What needs to be done: Where does the word "code" appear in the entries below? Copy each line that holds it.

▶

(** * Line-parsing engine of the story exporter: a shallow embedding

    The development follows the Python sources:
    - [parsers/base.py], [parsers/registry.py]: the rule interface and the
      priority-ordered registry ([Registry]);
    - [parsers/*_parser.py]: the nine directive rules ([Rules]);
    - [parse_text_to_docx.py]: the render helpers ([Render]), the image
      finalize step ([Images]), with the entries that python-docx may refuse
      ([Writer]), and [DocumentAssembler] ([Assembler]).

    Python [str] values are lists of Unicode code points; the regular
    expressions of the sources are values of a small pattern type, run by a
    backtracking matcher that tries alternatives in the order of Python's
    [re] module. *)

From Stdlib Require Import ZArith NArith Ascii String List Bool Lia Sorted.
From stdpp Require Import base tactics option functions list gmap strings.

Local Open Scope N_scope.

(** ** Python strings *)

Module Py.

Abbreviation str := (list N).

(** An ASCII literal of the sources as a list of code points. *)
Definition lit (s : string) : str :=
  List.map N_of_ascii (list_ascii_of_string s).

(** Script lines of the examples are written with a backtick standing for
    the double quote (code point 34). *)
Definition script (s : string) : str :=
  List.map (fun c => if c =? 96 then 34 else c) (lit s).

Definition in_range (lo hi c : N) : bool := (lo <=? c) && (c <=? hi).

Definition mem (c : N) (cs : str) : bool := existsb (N.eqb c) cs.

(** [str.isspace] on one code point: the Unicode white space characters. *)
Definition isspace (c : N) : bool :=
  in_range 9 13 c || in_range 28 32 c || (c =? 133) || (c =? 160)
  || (c =? 5760) || in_range 8192 8202 c || (c =? 8232) || (c =? 8233)
  || (c =? 8239) || (c =? 8287) || (c =? 12288).

Fixpoint lstrip_by (f : N -> bool) (s : str) : str :=
  match s with
  | [] => []
  | c :: s' => if f c then lstrip_by f s' else s
  end.

Definition rstrip_by (f : N -> bool) (s : str) : str :=
  rev (lstrip_by f (rev s)).

Definition strip_by (f : N -> bool) (s : str) : str :=
  rstrip_by f (lstrip_by f s).

(** [s.strip()], [s.strip(chars)], [s.rstrip(chars)]. *)
Definition strip (s : str) : str := strip_by isspace s.
Definition strip_chars (chars s : str) : str := strip_by (fun c => mem c chars) s.
Definition rstrip_chars (chars s : str) : str := rstrip_by (fun c => mem c chars) s.

Fixpoint startswith (s p : str) : bool :=
  match p, s with
  | [], _ => true
  | _ :: _, [] => false
  | a :: p', b :: s' => (a =? b) && startswith s' p'
  end.

Definition endswith (s p : str) : bool := startswith (rev s) (rev p).

(** [sub in s]. *)
Fixpoint contains (sub s : str) : bool :=
  startswith s sub ||
  match s with
  | [] => false
  | _ :: s' => contains sub s'
  end.

(** [s.split(sep)] for a one-character separator. *)
Fixpoint split (sep : N) (s : str) : list str :=
  match s with
  | [] => [[]]
  | c :: s' =>
      if c =? sep then [] :: split sep s'
      else match split sep s' with
           | [] => [[c]]
           | w :: ws => (c :: w) :: ws
           end
  end.

(** [sep.join(parts)]. *)
Fixpoint join (sep : str) (parts : list str) : str :=
  match parts with
  | [] => []
  | [p] => p
  | p :: ps => p ++ sep ++ join sep ps
  end.

(** [str.lower] on one code point.  Only the code points whose lower case
    begins with an ASCII letter matter to the prefix tests of the sources:
    the ASCII capitals, U+0130 (which becomes [i] followed by U+0307) and the
    Kelvin sign U+212A; every other code point is kept. *)
Definition lower_char (c : N) : str :=
  if in_range 65 90 c then [c + 32]
  else if c =? 304 then [105; 775]
  else if c =? 8490 then [107]
  else [c].

Definition lower (s : str) : str := concat (List.map lower_char s).

Definition is_linebreak (c : N) : bool :=
  in_range 10 13 c || in_range 28 30 c || (c =? 133) || (c =? 8232) || (c =? 8233).

(** [text.splitlines()]: [cur] is the current line, reversed. *)
Fixpoint splitlines_from (cur : str) (s : str) : list str :=
  match s with
  | [] => match cur with [] => [] | _ => [rev cur] end
  | c :: s' =>
      if c =? 13 then
        match s' with
        | d :: s'' => if d =? 10 then rev cur :: splitlines_from [] s''
                      else rev cur :: splitlines_from [] s'
        | [] => rev cur :: splitlines_from [] s'
        end
      else if is_linebreak c then rev cur :: splitlines_from [] s'
      else splitlines_from (c :: cur) s'
  end.

Definition splitlines (s : str) : list str := splitlines_from [] s.

Fixpoint uint_chars (d : Decimal.uint) : str :=
  match d with
  | Decimal.Nil => []
  | Decimal.D0 d => 48 :: uint_chars d
  | Decimal.D1 d => 49 :: uint_chars d
  | Decimal.D2 d => 50 :: uint_chars d
  | Decimal.D3 d => 51 :: uint_chars d
  | Decimal.D4 d => 52 :: uint_chars d
  | Decimal.D5 d => 53 :: uint_chars d
  | Decimal.D6 d => 54 :: uint_chars d
  | Decimal.D7 d => 55 :: uint_chars d
  | Decimal.D8 d => 56 :: uint_chars d
  | Decimal.D9 d => 57 :: uint_chars d
  end.

(** [str(n)] for a natural number. *)
Definition str_of_nat (n : nat) : str := uint_chars (Nat.to_uint n).

End Py.

(** ** Regular expressions of the sources *)

Module Re.
Import Py.

(** Every pattern of the sources is a sequence of one-character items, some
    of them quantified, with capture groups that do not nest. *)
Inductive item : Type :=
| One (cls : N -> bool)          (* one character of the class *)
| Star (cls : N -> bool)         (* cls*, greedy *)
| LazyStar (cls : N -> bool)     (* cls*?, lazy *)
| Opt (cls : N -> bool)          (* cls?, greedy *)
| Open                           (* ( *)
| Close                          (* ) *)
| Bol                            (* ^ *)
| Eol.                           (* $ : at the end, or before a final newline *)

Abbreviation pattern := (list item).

(** Character classes. *)
Definition chr (c : N) : N -> bool := fun d => d =? c.
Definition none_of (cs : str) : N -> bool := fun d => negb (mem d cs).
Definition dot : N -> bool := fun d => negb (d =? 10).
Definition space : N -> bool := isspace.

(** A letter under [re.IGNORECASE]: the subject character is lowered before
    the comparison; [i], [s] and [k] have further equivalents. *)
Definition ci (c : N) : N -> bool := fun d =>
  (d =? c) || (d + 32 =? c) && in_range 65 90 d
  || (c =? 105) && ((d =? 304) || (d =? 305))
  || (c =? 115) && (d =? 383)
  || (c =? 107) && (d =? 8490).

(** A literal run of the pattern, case sensitive or not. *)
Definition word (s : string) : pattern := List.map (fun c => One (chr c)) (lit s).
Definition iword (s : string) : pattern :=
  List.map (fun c => One (if in_range 97 122 c || in_range 65 90 c
                          then ci (hd c (lower_char c)) else chr c)) (lit s).

(** cls+ *)
Definition plus (cls : N -> bool) : pattern := [One cls; Star cls].

(** Matcher state: finished groups, and the open group (reversed). *)
Record mstate := MState { done_groups : list str; open_group : option str }.

Definition push (c : N) (st : mstate) : mstate :=
  MState (done_groups st) (option_map (cons c) (open_group st)).

Definition is_eol (s : str) : bool :=
  match s with
  | [] => true
  | [c] => c =? 10
  | _ => false
  end.

(** [run p at_start s st]: match [p] at the head of [s]; the result is the
    list of groups of the first successful alternative. *)
Fixpoint run (p : pattern) : bool -> str -> mstate -> option (list str) :=
  match p with
  | [] => fun _ _ st => Some (done_groups st)
  | One cls :: p' => fun _ s st =>
      match s with
      | c :: s' => if cls c then run p' false s' (push c st) else None
      | [] => None
      end
  | Star cls :: p' =>
      fix star (b : bool) (s : str) (st : mstate) {struct s} :=
        match s with
        | c :: s' =>
            if cls c then
              match star false s' (push c st) with
              | Some r => Some r
              | None => run p' b s st
              end
            else run p' b s st
        | [] => run p' b s st
        end
  | LazyStar cls :: p' =>
      fix lazy (b : bool) (s : str) (st : mstate) {struct s} :=
        match run p' b s st with
        | Some r => Some r
        | None =>
            match s with
            | c :: s' => if cls c then lazy false s' (push c st) else None
            | [] => None
            end
        end
  | Opt cls :: p' => fun b s st =>
      match s with
      | c :: s' =>
          if cls c then
            match run p' false s' (push c st) with
            | Some r => Some r
            | None => run p' b s st
            end
          else run p' b s st
      | [] => run p' b s st
      end
  | Open :: p' => fun b s st => run p' b s (MState (done_groups st) (Some []))
  | Close :: p' => fun b s st =>
      run p' b s (MState (done_groups st ++ [rev (default [] (open_group st))]) None)
  | Bol :: p' => fun b s st => if b then run p' b s st else None
  | Eol :: p' => fun b s st => if is_eol s then run p' b s st else None
  end.

(** [re.match(p, s)]: at the start only. *)
Definition rmatch (p : pattern) (s : str) : option (list str) :=
  run p true s (MState [] None).

(** [re.search(p, s)]: the leftmost start at which [p] matches. *)
Fixpoint search_from (p : pattern) (b : bool) (s : str) : option (list str) :=
  match run p b s (MState [] None) with
  | Some r => Some r
  | None =>
      match s with
      | [] => None
      | _ :: s' => search_from p false s'
      end
  end.
Definition SetTextMapPropagator (p : propagation.TextMapPropagator) : M unit := fun σ =>
  (Returns tt,
   {| heap := heap σ;
      globalTracerProvider := globalTracerProvider σ;
      globalPropagator := p;
      events := events σ |}).

Definition GetTracerProvider : M trace.TracerProvider := fun σ =>
  (Returns (globalTracerProvider σ), σ).

(** [otel.Tracer(name)] is [GetTracerProvider().Tracer(name)]. *)
Definition Tracer (name : string) : M trace.Tracer :=
  tp ← GetTracerProvider;
  mret (trace.TracerProvider_Tracer tp name).
End otel.

(** ** The collaborators *)

Class Collaborators : Type :=
  { (** [url.Parse] *)
    url_Parse : string -> url.URL + error;
    (** whether starting the exporter on a client fails *)
    exporter_Start : context.Context -> otlptracegrpc.Client -> option error;
    (** [resource.New(ctx, resource.WithAttributes(kvs...))] *)
    resource_New : context.Context -> list attribute.KeyValue -> resource.Resource + error;
    (** the [Shutdown] method of the SDK provider.  A provider has a state
        of its own (one that was shut down remembers it), so what the call
        returns may depend on the calls made before it: it is given the
        events so far. *)
    provider_Shutdown :
      context.Context -> sdkTrace.TracerProvider -> list Event -> option error }.

Section Tracer.
Context `{Collaborators}.

(** [otlptrace.New(ctx, client)]: build the exporter and start it; a failed
    start is the error returned. *)
Definition otlptrace_New (ctx : context.Context) (c : otlptracegrpc.Client)
  : M (otlptrace.Exporter + error) :=
  emit (ExporterStart ctx c) ;;
  match exporter_Start ctx c with
  | Some err => mret (inr err)
  | None => mret (inl {| otlptrace.client := c |})
  end.

(** [tp.Shutdown(ctx)] on the SDK provider. *)
Definition sdkTrace_Shutdown (ctx : context.Context) (tp : sdkTrace.TracerProvider)
  : M (option error) := fun σ =>
  (emit (ProviderShutdown ctx tp) ;;
   mret (provider_Shutdown ctx tp (events σ))) σ.

(** ** Package tracer: functions *)

Definition InitTracer (ctx : context.Context) (cfg : ptr)
  : M (option otelTracer * option error) :=
  c ← deref cfg;
  if decide (ExporterURL c = "") then
    mret (None, Some (errors_New "endpoint is missing in the otlp tracer configuration"))
  else if decide (ServiceName c = "") then
    mret (None, Some (errors_New "service name is missing in the otlp tracer configuration"))
  else
    match url_Parse (ExporterURL c) with
    | inr err => mret (None, Some (fmt_Errorf_w "invalid exporter URL: " err))
    | inl u =>
        let endpoint := url.Host u in
        (if decide (url.Scheme u = "http") then assign_Creds cfg None else mret tt) ;;
        c ← deref cfg;
        let secureOption :=
          match Creds c with
          | Some creds => otlptracegrpc.WithTLSCredentials creds
          | None => otlptracegrpc.WithInsecure
          end in
        r ← otlptrace_New ctx
              (otlptracegrpc.NewClient
                 [ otlptracegrpc.WithEndpoint endpoint;
                   secureOption;
                   otlptracegrpc.WithHeaders
                     {[ "Authorization" := "Bearer " +:+ SecretToken c ]} ]);
        match r with
        | inr err => mret (None, Some (fmt_Errorf_w "failed to create otlp exporter: " err))
        | inl exporter =>
            match resource_New ctx
                    [ semconv.String semconv.ServiceNameKey (ServiceName c);
                      semconv.String semconv.ServiceVersionKey (ServiceVersion c);
                      semconv.String semconv.DeploymentEnvironmentKey (DeploymentEnvironment c);
                      semconv.String semconv.TelemetrySDKLanguageKey "go" ] with
            | inr err => mret (None, Some (fmt_Errorf_w "failed to create otlp resource: " err))
            | inl res =>
                let sampler :=
                  match Sampler c with
                  | Some s => s
                  | None => sdkTrace.AlwaysSample
                  end in
                let tp := trace.Sdk (sdkTrace.NewTracerProvider sampler exporter res) in
                otel.SetTracerProvider tp ;;
                otel.SetTextMapPropagator
                  (propagation.NewCompositeTextMapPropagator
                     [ propagation.TraceContext; propagation.Baggage ]) ;;
                tr ← otel.Tracer (ServiceName c +:+ "-tracer");
                mret (Some {| tracer := Some tr; tracerProvider := Some tp |}, None)
            end
        end
    end.
(** C6, amended.  When reading, parsing, extracting and storing the file
    succeed, the store holds the document, and only then is the move to
    [pasta_processados] tried.  When that move succeeds, [processar_xml]
    logs the success, the file is gone from where it was and is in
    [pasta_processados] under the name [gerar_nome_unico] chose; it
    succeeds whenever [pasta_processados] is a directory.  When it raises,
    the rows stay committed and the file is handled as after any other
    failure: moved to [pasta_erros], or left in place when that move
    raises too.  Without such a success the store is not written at
    all. *)
Theorem commit_antes_de_mover (self : processador) (arquivo : list string) (w : mundo) :
  let w' := snd (processar_xml self arquivo w) in
  let rel := caminho_relativo self arquivo in
  let destino := gerar_nome_unico (fs w) arquivo (pasta_processados self) in
  let destino_erro := gerar_nome_unico (fs w) arquivo (pasta_erros self) in
  (documento_aceito (fs w) arquivo = false -> bd w' = bd w)
  /\ (documento_aceito (fs w) arquivo = true ->
      exists cab itens c,
        documento_de (fs w) arquivo = inr (cab, itens)
        /\ fs w !! arquivo = Some (Arquivo c)
        /\ bd w' = efeito_salvar cab itens (nome arquivo) rel (bd w)
        /\ fs w !! destino = None
        /\ pai destino = pasta_processados self
        /\ if eh_pasta (fs w) (pasta_processados self)
           then fs w' = <[destino := Arquivo c]> (delete arquivo (fs w))
                /\ fs w' !! arquivo = None
                /\ fs w' !! destino = Some (Arquivo c)
                /\ last (rastro w') = Some (EvLog INFO (MsgProcessado (nome arquivo)))
           else In (EvLog ERROR (MsgErroProcessar rel FileNotFoundError)) (rastro w')
                /\ if eh_pasta (fs w) (pasta_erros self)
                   then fs w' = <[destino_erro := Arquivo c]> (delete arquivo (fs w))
                   else fs w' = fs w).
Proof.
  intros w' rel destino destino_erro. split.
  - intros Hrej.
    destruct (processar_xml_rejeitado self arquivo w Hrej) as (e & detalhe & _ & Hw').
    fold w' in Hw'. rewrite Hw'. by destruct (shutil_move _ _ _).
  - intros Hac.
    destruct (processar_xml_aceito self arquivo w Hac)
      as (cab & itens & c & Hdoc & Hsrc & Hw').
    fold rel destino destino_erro w' in Hw'. cbn zeta in Hw'.
    destruct (gerar_nome_unico_novo (fs w) arquivo (pasta_processados self))
      as [Hlivre Hpai].
    fold destino in Hlivre, Hpai.
    exists cab, itens, c.
    split; [done |]. split; [done |]. rewrite Hw'.
    destruct (eh_pasta (fs w) (pasta_processados self)).
    + cbn [fs bd rastro]. split; [done |]. split; [done |]. split; [done |].
      split; [done |]. split; [| split].
      * rewrite lookup_insert_ne, lookup_delete_eq; [done |].
        intros Heq. rewrite Heq in Hlivre. congruence.
      * apply lookup_insert_eq.
      * by rewrite last_snoc.
    + destruct (eh_pasta (fs w) (pasta_erros self));
        cbn [fs bd rastro]; (split; [done |]); (split; [done |]); (split; [done |]);
        (split; [| done]); rewrite !in_app_iff; simpl; tauto.
Qed.

Lemma commit_antes_de_mover_exemplo :
  let arquivo := ["xml_nfe"; "nota.xml"] in
  exists cab itens c,
    documento_de fs_exemplo arquivo = inr (cab, itens)
    /\ fs_exemplo !! arquivo = Some (Arquivo c)
    /\ fs (snd (processar_xml processador_exemplo arquivo mundo_com_dois)) !! arquivo = None
    /\ fs (snd (processar_xml processador_exemplo arquivo mundo_com_dois))
         !! ["processados"; "nota_002-.xml"] = Some (Arquivo c).
Proof.
  intros arquivo.
  destruct (proj2 (commit_antes_de_mover processador_exemplo arquivo mundo_com_dois))
    as (cab & itens & c & Hdoc & Hsrc & _ & _ & _ & H); [vm_compute; reflexivity |].
  exists cab, itens, c. split; [exact Hdoc |]. split; [exact Hsrc |].
  change (eh_pasta (fs mundo_com_dois) (pasta_processados processador_exemplo))
    with true in H.
  destruct H as (_ & Ha & Hd & _). split; [exact Ha |].
  replace ["processados"; "nota_002-.xml"]
    with (gerar_nome_unico (fs mundo_com_dois) arquivo (pasta_processados processador_exemplo))
    by (vm_compute; reflexivity).
  exact Hd.
Defined.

◀

Task output:
    Python [str] values are lists of Unicode code points; the regular
(** An ASCII literal of the sources as a list of code points. *)
    the double quote (code point 34). *)
(** [str.isspace] on one code point: the Unicode white space characters. *)
(** [str.lower] on one code point.  Only the code points whose lower case
    Kelvin sign U+212A; every other code point is kept. *)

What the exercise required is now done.